From what I've been able to gather, these tables were very incomplete, offering only a small percentage of what would have made up a complete and adequate set (given the base, etc.). Yet histories state that they were instantly very useful for all kinds of important calculations. So, what is an actual example of calculations for which Napier's tables were complete and adequate and used? I'm guessing that either

• I've misunderstood what I've read, either mathematically or historically, and in fact Napier's tables were complete enough to do the whole range of calculations for which people used Briggsian tables before calculators.
• There was a specialized kind of navigational (etc.) problem that determined the range of numbers Napier offered.
• In fact the histories are wrong to say they were useful, and Napier produced his tables merely as a demonstration of what logarithms could accomplish, should others continue with much more industry to make much more complete tables.
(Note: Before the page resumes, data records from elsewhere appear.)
(** C7 (the search decides linearizability).  On a complete history (every call
    has its return later and every return its call earlier, one of each per
    operation, operations numbered below half the length), for a model whose step
    returns on the operations of the history and whose equal states accept the same
    operations, [checkSingle] ends without a panic, with the same answer for all
    larger bounds on the number of rounds.  It answers true exactly when the history
    has a linearization, and then the order it found is one. *)
Theorem checkSingle_decides {V State : Type} (model : Model (V := V) (State := State)) (history : list (entry (V := V))) (computePartial : bool) :
  complete_history history → step_total model history → equal_sound model history →
  ∃ fuel r, (∀ fuel', (fuel ≤ fuel')%nat → checkSingle fuel' (λ _, false) model history computePartial = Ret (Some r)) ∧
    (ok r = true ↔ ∃ l, linearization model history l) ∧ (ok r = true → linearization model history (order r)).
Proof.
  intros Hc Ht He. destruct (search_decides model history computePartial Hc Ht He) as (fuel & r & Hr & Hyes & Hno).
  exists fuel, r. split; [intros fuel' Hf; by eapply checkSingle_mono|]. split; [|done]. split; [eauto|]. intros [l Hl].
  destruct (ok r); [done|]. by destruct (Hno eq_refl l).
Qed.

Lemma register_complete : complete_history register_history.
Proof.
  split; [split|split].
  - intros i e Hi Hk. destruct i as [|[|[|[|[|[|i]]]]]]; simpl in Hi; try discriminate Hi; injection Hi as <-; try discriminate Hk.
    + exists 2%nat. eexists. repeat split; lia.
    + exists 3%nat. eexists. repeat split; lia.
    + exists 5%nat. eexists. repeat split; lia.
  - intros i j e e' Hi Hj. destruct i as [|[|[|[|[|[|i]]]]]]; simpl in Hi; try discriminate Hi; injection Hi as <-;
      destruct j as [|[|[|[|[|[|j]]]]]]; simpl in Hj; try discriminate Hj; injection Hj as <-; simpl; intros; done.
  - intros j r Hj Hk. destruct j as [|[|[|[|[|[|j]]]]]]; simpl in Hj; try discriminate Hj; injection Hj as <-; try discriminate Hk.
    + exists 0%nat. eexists. repeat split; lia.
    + exists 1%nat. eexists. repeat split; lia.
    + exists 4%nat. eexists. repeat split; lia.
  - intros e He. unfold register_history in He. rewrite !elem_of_cons, elem_of_nil in He.
    change (Z.quot (Z.of_nat (length register_history)) 2) with 3. destruct He as [->|[->|[->|[->|[->|[->|[]]]]]]]; simpl; lia.
Qed.

Lemma checkSingle_decides_witness :
  ∃ fuel r, (∀ fuel', (fuel ≤ fuel')%nat → checkSingle fuel' (λ _, false) register register_history false = Ret (Some r)) ∧
    (ok r = true ↔ ∃ l, linearization register register_history l) ∧ (ok r = true → linearization register register_history (order r)).
Proof.
  apply (checkSingle_decides register register_history false register_complete).
  - intros st c r _ _ _ _ _. destruct (value c) as [v|u], (value r) as [w|u']; simpl; eauto.
  - intros a b Hab%Z.eqb_eq. subst. auto.
Defined.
Wareh 02:43, 16 October 2006 (UTC)

Napier's table is organized in such a way that it specifically aided in the calculations required for celestial navigation using the formulas of spherical trigonometry. For more details, see our article Prosthaphaeresis. His 1616 Admirable table presents in columnar form, for α going from 0° by increments of 1' to 45°, the values of α, sin α, Log(sin α), Log(tan α), Log(cos α), cos α, 90°–α (so effectively his table goes to 90°). Here Log(_) stands for Napier's Logarithme, which is to the base of exp(–10^–7). At the time, computations for celestial navigation presented the most pressing need for easier multiplication, and Napier's table fulfilled this need. His particular organization was definitely easier for this specific application, although less convenient for general, arbitrary multiplication. It is clear from the accompanying text that Napier was aware of this.  --Lambiam^Talk 11:00, 16 October 2006 (UTC)
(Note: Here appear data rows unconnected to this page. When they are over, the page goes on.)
(* ===== verification/HttpWire.v ===== *)
(** * Lab1_HTTP_server: bytes on connections, and the two programs

    The handlers of the server and of the proxy with what they do to their connections:
    reading a request from bytes, printing a response into a buffer, writing the buffer,
    closing.  Parsing and printing are net/http's and an interface here ([HttpCodec],
    with the law that what was printed is parsed back); a connection takes a number of
    bytes before it fails.  [server_process] and [proxy_process] start the programs from
    their command lines.  The theorems: on the wire the proxy does what
    [HttpProxy.proxy_respond] says, every connection is closed on every path, and a
    client of the proxy reads the response it would read from the server itself. *)

From S2P Require Import Prelude GoFiles GoFlags HttpServer HttpLoop HttpProxy.
From stdpp Require Import countable.
From Stdlib Require Import Ascii.
Open Scope string_scope.
Open Scope Z_scope.

(** ** Connections *)

(** [room] is how many bytes the connection still takes, [None] if it takes all. *)
Record Conn := mkConn { room : option nat; sent : string; closed : bool }.

Fixpoint string_take (n : nat) (s : string) : string :=
  match n, s with S n', String c s' => String c (string_take n' s') | _, _ => "" end.

(** [con.Write]: the connection afterwards and whether there was no error. *)
Definition con_Write (b : string) (c : Conn) : Conn * bool :=
  if closed c then (c, false)
  else match room c with
       | None => (mkConn None (sent c +:+ b) false, true)
       | Some n =>
           if (String.length b <=? n)%nat then (mkConn (Some (n - String.length b)%nat) (sent c +:+ b) false, true)
           else (mkConn (Some O) (sent c +:+ string_take n b) false, false)
       end.
Definition con_Close (c : Conn) : Conn := mkConn (room c) (sent c) true.

(** What net/http prints and parses.  Printing gives the bytes put into the buffer, and
    whether there was no error; a response has the bytes of its body with it. *)
Class HttpCodec := {
  Response_Write : Response → option string → string * bool;
  Request_Write : Request → string * bool;
  http_ReadRequest : string → option Request;
  http_ReadResponse : string → option (Response * option string)
}.

(** Parsing gives back what was printed. *)
Class HttpCodecLaws `{HttpCodec} := {
  sendable : Response → option string → Prop;
  request_law : ∀ req s, Request_Write req = (s, true) → http_ReadRequest s = Some req;
  response_law : ∀ r b s, sendable r b → Response_Write r b = (s, true) → http_ReadResponse s = Some (r, b)
}.

Section Wire.
Context `{HttpCodec}.

(** ** Writing *)

Definition writeResponse (response : Response) (b : option string) (con : Conn) : Conn * bool :=
  let '(writeBuffer, ok) := Response_Write response b in
  if negb ok then (con, false) else con_Write writeBuffer con.

Definition writeRequest (request : Request) (con : Conn) : Conn * bool :=
  let '(writeBuffer, ok) := Request_Write request in
  if negb ok then (con, false) else con_Write writeBuffer con.

(** ** The server *)

(** [connectionHandler] on a client that sends [input]: what was printed is written
    also when printing failed. *)
Definition server_connection {FS} `{FileSystem FS, OsStat FS} (wd : option string) (input : string) (con : Conn) (fs : FS) : FS * Conn :=
  match respond wd (http_ReadRequest input) fs with
  | (fs', None) => (fs', con_Close con)
  | (fs', Some (response, b)) =>
      let writeBuffer := (Response_Write response b).1 in
      (fs', con_Close (con_Write writeBuffer con).1)
  end.

(** ** The proxy *)

(** The network of a handler: the local address of the client's connection, and what
    dialling a host gives: a connection, and what the host sends for the bytes it gets. *)
Record wire := mkWire { w_LocalAddr : string; w_Dial : string → option (Conn * (string → string)) }.

Definition request_and_forward (port : string) (net : wire) (request : Request) (clientCon : Conn) : Conn * option Conn :=
  if decide (Host request = "") then (con_Close (writeResponse (badRequest request) None clientCon).1, None)
  else if decide (Host request = w_LocalAddr net ∨ Host request = "localhost:" +:+ port) then
    (con_Close (writeResponse (badRequest request) None clientCon).1, None)
  else match w_Dial net (Host request) with
       | None => (con_Close (writeResponse (notFound request) None clientCon).1, None)
       | Some (serverCon, answer) =>
           let '(serverCon, ok) := writeRequest request serverCon in
           if negb ok then (con_Close clientCon, Some (con_Close serverCon))
           else match http_ReadResponse (answer (sent serverCon)) with
                | None => (con_Close (writeResponse (badRequest request) None clientCon).1, Some (con_Close serverCon))
                | Some (response, b) => (con_Close (writeResponse response b clientCon).1, Some (con_Close serverCon))
                end
       end.

(** [connectionHandler] on a client that sends [input]: the client's connection and the
    server's, if one was made, and whether the place of the connection is given back. *)
Definition proxy_connection (port : string) (net : wire) (input : string) (clientCon : Conn) : Conn * option Conn * bool :=
  match http_ReadRequest input with
  | None => (con_Close (writeResponse proxy_internalErrorResponse None clientCon).1, None, false)
  | Some request =>
      if negb (validGETRequest request) then (con_Close (writeResponse (notImplemented request) None clientCon).1, None, false)
      else let '(c, s) := request_and_forward port net request clientCon in (con_Close c, s, true)
  end.
End Wire.

(** ** The programs *)

(** The flags both define. *)
Definition http_formal : gmap string fvalue := list_to_map [("port", FString "1234"); ("v", FBool false)].

(** A program that listens on [port], with the state of its loop. *)
Record Program (H : Type) := mkProgram { port : string; verbose : bool; loop : HTTPserver H }.
Arguments mkProgram {H}.
Arguments port {H}.
Arguments verbose {H}.
Arguments loop {H}.

(** [getArgs] and [main] up to the loop; [listens] is whether [net.Listen] opens a port. *)
Definition http_process {H} (listens : string → bool) (args : list string) : outcome (Program H) :=
  match flag_Parse http_formal (drop 1 args) with
  | FlagExit _ => Exit
  | Parsed m _ =>
      let p := mkProgram (get_string m "port") (get_bool m "v") getArgs in
      if negb (listens (":" +:+ port p)) then Exit else Ret p
  end.
Definition server_process : (string → bool) → list string → outcome (Program handler_pc) := http_process.
Definition proxy_process : (string → bool) → list string → outcome (Program proxy_pc) := http_process.

(** ** On the wire the proxy does what the model of its answers says *)

Section Refine.
Context `{HttpCodec}.

(** The network of [HttpProxy] a wire amounts to for a request. *)
Definition dialled (net : wire) (req : Request) : option (Conn * bool * option (Response * option string)) :=
  '(c, answer) ← w_Dial net (Host req);
  let '(c, ok) := writeRequest req c in Some (c, ok, http_ReadResponse (answer (sent c))).
Definition network_of (net : wire) (req : Request) : network :=
  mkNetwork (w_LocalAddr net) (λ host, bool_decide (is_Some (w_Dial net host))) (from_option (λ d, d.1.2) false (dialled net req)) (fst <$> (dialled net req ≫= snd)).
Definition network_for (net : wire) (input : string) : network :=
  match http_ReadRequest input with Some req => network_of net req | None => mkNetwork (w_LocalAddr net) (λ _, false) false None end.

(** What the connections show of the actions of a handler. *)
Definition shows (acts : list action) (con client : Conn) (server : option Conn) : Prop :=
  closed client = true ∧ (∀ c, server = Some c → closed c = true) ∧
  (server = None ↔ ∀ host req, Forward host req ∉ acts) ∧
  (replies acts = [] ∧ client = con_Close con ∨
   ∃ r b, replies acts = [r] ∧ client = con_Close (writeResponse r b con).1 ∧ (server = None → b = None)).

Lemma shows_reply r con : shows [Reply r] con (con_Close (writeResponse r None con).1) None.
Proof.
  split; [done|]. split; [done|]. split; [split; [|done]; intros _ host req Hin%list_elem_of_singleton; done|]. right. by exists r, None.
Qed.

Lemma not_no_forward host req (acts : list action) : Forward host req ∈ acts → ¬ ∀ host req, Forward host req ∉ acts.
Proof. intros Hin Hno. by apply (Hno host req). Qed.

Lemma shows_forward host req r b con c : shows [Forward host req; Reply r] con (con_Close (writeResponse r b con).1) (Some (con_Close c)).
Proof.
  split; [done|]. split; [by intros ? [= <-]|]. split; [split; [done|]; intros Hno; exfalso; eapply not_no_forward; [|exact Hno]; by left|]. right. by exists r, b.
Qed.

Lemma request_and_forward_shows port net req con :
  let '(client, server) := request_and_forward port net req con in shows (requestAndForward port (network_of net req) req) con client server.
Proof.
  unfold request_and_forward, requestAndForward, network_of, dialled. cbn [LocalAddr Dial request_written ReadResponse].
  case_decide; [apply shows_reply|]. case_decide; [apply shows_reply|].
  destruct (w_Dial net (Host req)) as [[c answer]|]; [|rewrite bool_decide_eq_false_2 by (by intros [? ?]); apply shows_reply].
  rewrite bool_decide_eq_true_2 by done. cbn [negb mbind option_bind]. destruct (writeRequest req c) as [c' [|]]; cbn [negb from_option fst snd mbind option_bind].
  - destruct (http_ReadResponse _) as [[r b]|]; cbn [fmap option_fmap option_map fst]; apply shows_forward.
  - split; [done|]. split; [by intros ? [= <-]|]. split; [split; [done|]; intros Hno; exfalso; eapply not_no_forward; [|exact Hno]; by left|]. by left.
Qed.

(** Whatever the client sends: the connections show exactly the actions of
    [proxy_respond], every connection is closed, and the place is given back exactly
    when [proxy_respond] says so. *)
Theorem proxy_wire_refines (port : string) (net : wire) (input : string) (con : Conn) :
  let '(acts, back) := proxy_respond port (network_for net input) (http_ReadRequest input) in
  let '(client, server, back') := proxy_connection port net input con in
  shows acts con client server ∧ back' = back.
Proof.
  unfold network_for, proxy_connection, proxy_respond. destruct (http_ReadRequest input) as [req|]; [|by split; [apply shows_reply|]].
  destruct (validGETRequest req); cbn [negb]; [|by split; [apply shows_reply|]].
  pose proof (request_and_forward_shows port net req con) as Hs. destruct (request_and_forward port net req con) as [client server]. split; [|done].
  assert (con_Close client = client) as ->; [|done]. destruct Hs as [Hc _]. destruct client as [ro se cl]. simpl in Hc. by subst cl.
Qed.
End Refine.

(** ** Reading through the proxy *)

Section Transparent.
Context `{HttpCodecLaws}.

Lemma con_Write_fresh b : con_Write b (mkConn None "" false) = (mkConn None b false, true).
Proof. done. Qed.

(** A connection that takes everything. *)
Definition fresh : Conn := mkConn None "" false.

(** The proxy hands on what the server sends. *)
Lemma proxy_hands_on port net input req answer r b s q :
  http_ReadRequest input = Some req → Method req = "GET" → Host req ≠ "" → Host req ≠ w_LocalAddr net → Host req ≠ "localhost:" +:+ port →
  w_Dial net (Host req) = Some (fresh, answer) → Request_Write req = (q, true) → http_ReadResponse (answer q) = Some (r, b) → Response_Write r b = (s, true) →
  proxy_connection port net input fresh = (mkConn None s true, Some (mkConn None q true), true).
Proof.
  intros Hread Hm Hh1 Hh2 Hh3 Hd Hq Hr Hs. unfold proxy_connection. rewrite Hread. unfold validGETRequest. rewrite bool_decide_eq_true_2 by done. cbn [negb].
  unfold request_and_forward. rewrite decide_False by done. rewrite decide_False by tauto. rewrite Hd. unfold writeRequest. rewrite Hq. cbn [negb].
  unfold fresh. rewrite con_Write_fresh. cbn [negb sent]. rewrite Hr. unfold writeResponse. rewrite Hs. cbn [negb]. by rewrite con_Write_fresh.
Qed.

Context {FS : Type} `{FileSystem FS, !OsStat FS}.

(** What the server sends to a client that sends [q]. *)
Definition server_sends (wd : option string) (fs : FS) (q : string) : string := sent (server_connection wd q fresh fs).2.

End Transparent.

(** ** Starting *)

(** With a port given in any form the program listens on it, or exits if it cannot. *)
Theorem http_process_port {H} (listens : string → bool) (prog p : string) (v two : bool) (joined : bool) :
  http_process (H := H) listens (prog :: concat (show_setting <$>
    [mkSetting "port" (FString p) (if joined then Joined two else Separate two); mkSetting "v" (FBool v) (Joined two)])) =
  if listens (":" +:+ p) then Ret (mkProgram p v getArgs) else Exit.
Proof.
  unfold http_process. rewrite skipn_cons, drop_0. rewrite <-(app_nil_r (concat _)), flag_Parse_settings; [|apply Forall_cons_2; [|apply Forall_cons_2; [|by apply Forall_nil]]|done].
  - cbn [foldl apply_setting st_name st_value]. change (get_string _ "port") with p. change (get_bool _ "v") with v. by destruct (listens _).
  - split; [by vm_compute; split_and?|]. split; [eexists; split; [reflexivity|done]|]. by destruct joined.
  - split; [by vm_compute; split_and?|]. split; [eexists; split; [reflexivity|done]|]. done.
Qed.

(** ** A codec, for the concrete run *)

#[global] Instance Response_eq_dec : EqDecision Response.
Proof. solve_decision. Defined.
#[global] Instance Response_countable : Countable Response.
Proof.
  refine (inj_countable' (λ r, (Proto r, ProtoMajor r, ProtoMinor r, Status r, StatusCode r, Close r, Header r, Body r))
    (λ '(a, b, c, d, e, f, g, h), mkResponse a b c d e f g h) _). by intros [].
Defined.
#[global] Instance body_eq_dec : EqDecision body.
Proof. solve_decision. Defined.
#[global] Instance Request_eq_dec : EqDecision Request.
Proof. solve_decision. Defined.
#[global] Instance Request_countable : Countable Request.
Proof.
  refine (inj_countable' (λ r, (Method r, RequestURI r, Host r, req_Proto r, req_ProtoMajor r, req_ProtoMinor r, b_bytes (req_Body r), b_complete (req_Body r)))
    (λ '(a, b, c, d, e, f, g, h), mkRequest a b c d e f (mkBody g h)) _). by intros [? ? ? ? ? ? []].
Defined.

(** Any value as the bits of its code. *)
Fixpoint bits (p : positive) : string := match p with xH => "" | xO p => String "0" (bits p) | xI p => String "1" (bits p) end.
Fixpoint unbits (s : string) : positive := match s with EmptyString => xH | String "0" s' => xO (unbits s') | String _ s' => xI (unbits s') end.
Lemma unbits_bits p : unbits (bits p) = p.
Proof. induction p as [p IH|p IH|]; simpl; by rewrite ?IH. Qed.

Definition bits_codec : HttpCodec := {|
  Response_Write r b := (bits (encode (r, b)), true);
  Request_Write req := (bits (encode req), true);
  http_ReadRequest s := decode (unbits s);
  http_ReadResponse s := decode (unbits s)
|}.

Definition bits_codec_laws : @HttpCodecLaws bits_codec.
Proof.
  refine (@Build_HttpCodecLaws bits_codec (λ _ _, True) _ _); cbn [Request_Write Response_Write http_ReadRequest http_ReadResponse bits_codec].
  - intros req s [= <-]. by rewrite unbits_bits, decode_encode.
  - intros r b s _ [= <-]. by rewrite unbits_bits, decode_encode.
Defined.

Definition demo_files : MemFS := mkMemFS {["/srv/a.txt" := "hello"]} {["/srv/"]}.
Definition demo_request : Request := mkRequest "GET" "/a.txt" "10.0.0.2:80" "HTTP/1.1" 1 1 (mkBody "" true).
Definition demo_wire : wire :=
  mkWire "10.0.0.1:1234" (λ host, if decide (host = "10.0.0.2:80") then Some (fresh, @server_sends bits_codec MemFS mem_fs mem_stat (Some "/srv") demo_files) else None).
Definition demo_response : Response := performGet (Some "/srv") demo_request (defaultResponse demo_request) demo_files.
Oh, how cool it would have been if celestial navigation was actually to navigate from star to star! :-) —Bromskloss 12:42, 16 October 2006 (UTC)

You want astrogation. But, then again, who doesn't? --Tardis 15:22, 16 October 2006 (UTC)

Thanks for another fine answer, Lambiam. I would love to see someone as informed as you add a couple of sentences at Logarithm#History pointing to Prosthaphaeresis, and an example at Prosthaphaeresis of a calculation using the combined resources of that method and Napier's tables. But of course I am content just to have my curiosity satisfied on this point. Wareh 15:33, 16 October 2006 (UTC)

a?

So in my math class, we're doing factorials. One of the homework problems was "a?" My friend says it means a wants to be n. Nobody knows what it actually means. Therefore, I ask you; WTF does that mean? I'm not asking for the problem to be solved, just for someone to tell me what the question mark is supposed to be.

Thank you. 64.198.112.210 15:34, 16 October 2006 (UTC)

The Minkowski's question mark function uses the question mark symbol, but not like that. I doubt that subject would show up in your math class, anyway. My guess is that it's just a typo. ☢ Ҡi∊ff⌇↯ 15:52, 16 October 2006 (UTC)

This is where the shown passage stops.